Washington-Tokyo ties have been strained since Prime Minister Yukio Hatoyama took office two months ago pledging to review the previously agreed relocation of the US Marine Corps Futenma Air Station within Okinawa island.
The base, unpopular because of aircraft noise and the risk of accidents, is due to be moved from an urban to a coastal area by 2014 -- but Hatoyama has said the base may have to be moved off Okinawa or even out of Japan.
His junior partners the pacifist Social Democrats -- whose support Hatoyama's centre-left party needs to pass laws in parliament smoothly -- have long opposed the heavy US military presence on the southern island.
On Thursday they proposed the base be moved to the US territory of Guam, or to the remote Japanese islet of Iwo To, formerly called Iwo Jima, the site of heavy battles between American and Japanese forces in World War II.

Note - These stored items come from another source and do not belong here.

(** Relaxing a list of distinct, not yet relaxed edges. *)
Lemma relax_edges (L : list (str * str)) :
  forall (R : list (str * str)) (m : gmap str Z) (z : list str),
    kahn_inv R m -> NoDup L ->
    (forall e, e ∈ L -> e ∈ G_edges G /\ e ∉ R) ->
    exists m' z',
      fold_left relax L.*2 (Return (m, z)) = Return (m', z ++ z')
      /\ kahn_inv (L ++ R) m'
      /\ NoDup z'
      /\ forall v, v ∈ z' <->
                   (0 < pending R v)%nat /\ pending (L ++ R) v = 0%nat.
Proof.
  induction L as [|e L IH]; intros R m z Hinv Hnd HL.
  - exists m, []. simpl. rewrite app_nil_r.
    split; [done|]. split; [done|]. split; [constructor|].
    intros v. rewrite elem_of_nil. lia.
  - apply NoDup_cons in Hnd as [HeL Hnd].
    destruct (HL e) as [He HeR]; [by left|].
    destruct (relax_step R m z e Hinv He HeR) as (m1 & Hstep & Hinv1).
    destruct (IH (e :: R) m1
                (match pending (e :: R) e.2 with
                 | O => z ++ [e.2]
                 | S _ => z
                 end) Hinv1 Hnd) as (m' & z' & Hfold & Hinv' & Hndz & Hz').
    { intros e' He'. destruct (HL e') as [? ?]; [by right|].
      split; [done|]. apply not_elem_of_cons. split; [|done]. by intros ->. }
    assert (Hperm : forall v, pending (L ++ e :: R) v = pending ((e :: L) ++ R) v).
    { intros v. apply pending_ext. intros e' _. simpl.
      rewrite !elem_of_app, !elem_of_cons, ?elem_of_app. tauto. }
    assert (Hmono : forall v, (pending (e :: R) v <= pending R v)%nat).
    { intros v. apply pending_mono. intros e'. by right. }
    assert (Hmono' : forall v, (pending ((e :: L) ++ R) v
                                <= pending (e :: R) v)%nat).
    { intros v. apply pending_mono. intros e'. simpl.
      rewrite !elem_of_cons, ?elem_of_app. tauto. }
    pose proof (pending_cons_target R e He HeR) as Htarget.
    assert (Hinv'' : kahn_inv ((e :: L) ++ R) m').
    { eapply kahn_inv_ext; [|exact Hinv']. intros e' _. simpl.
      rewrite !elem_of_app, !elem_of_cons, ?elem_of_app. tauto. }
    rewrite fmap_cons. cbn [fold_left]. rewrite Hstep.
    destruct (pending (e :: R) e.2) as [|p] eqn:Hp.
    + exists m', (e.2 :: z'). rewrite Hfold, <- app_assoc. split; [done|].
      split; [done|].
      split.
      * apply NoDup_cons. split; [|done]. rewrite Hz', Hp. lia.
      * intros v. rewrite elem_of_cons, Hz', Hperm.
        destruct (decide (e.2 = v)) as [<-|Hne].
        -- specialize (Hmono' e.2). rewrite Hp in Hmono'. split; [lia|tauto].
        -- rewrite (pending_cons_other R e v Hne). split; [|tauto].
           intros [?|?]; [by subst|done].
    + exists m', z'. rewrite Hfold. split; [done|].
      split; [done|].
      split; [done|]. intros v. rewrite Hz', Hperm.
      destruct (decide (e.2 = v)) as [<-|Hne].
      * rewrite Hp. lia.
      * by rewrite (pending_cons_other R e v Hne).
Qed.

"The Social Democrats today decided that we demand the government study the possibility of relocating the Futenma airbase to Guam or to Iwo To," a party official told AFP.
Iwo To islet is about 1,200 kilometres (740 miles) south of Tokyo.
Hatoyama -- who last week hosted Barack Obama at the start of the US president's maiden tour to Asia -- has said he needs time to find a solution, and that he may reach a conclusion by the end of this year.
His Foreign Minister Katsuya Okada and Defence Minister Toshimi Kitazawa, however, have said moving the base off Okinawa would be difficult, signalling widening differences within the cabinet.
Under the 2006 accord, agreed by the previous conservative governments in both countries, the aircraft functions of Futenma base would be moved by 2014 from urban Ginowan to a base to be built in coastal Nago.
Okinawans have long complained about the burden of hosting more than half of the 47,000 US troops based in the country, and residents have been angered especially by crimes committed by American servicemen in the past.
Meanwhile Japan's government said Thursday it may urge the United States to step up cooperation in a police investigation of a deadly hit-and-run accident on Okinawa in which investigators have contacted a US soldier for questioning.
The US serviceman, who had responded to earlier police questioning, has recently refused to meet with Japanese police in connection with the death of a 66-year-old man, top government spokesman Hirofumi Hirano told a press briefing.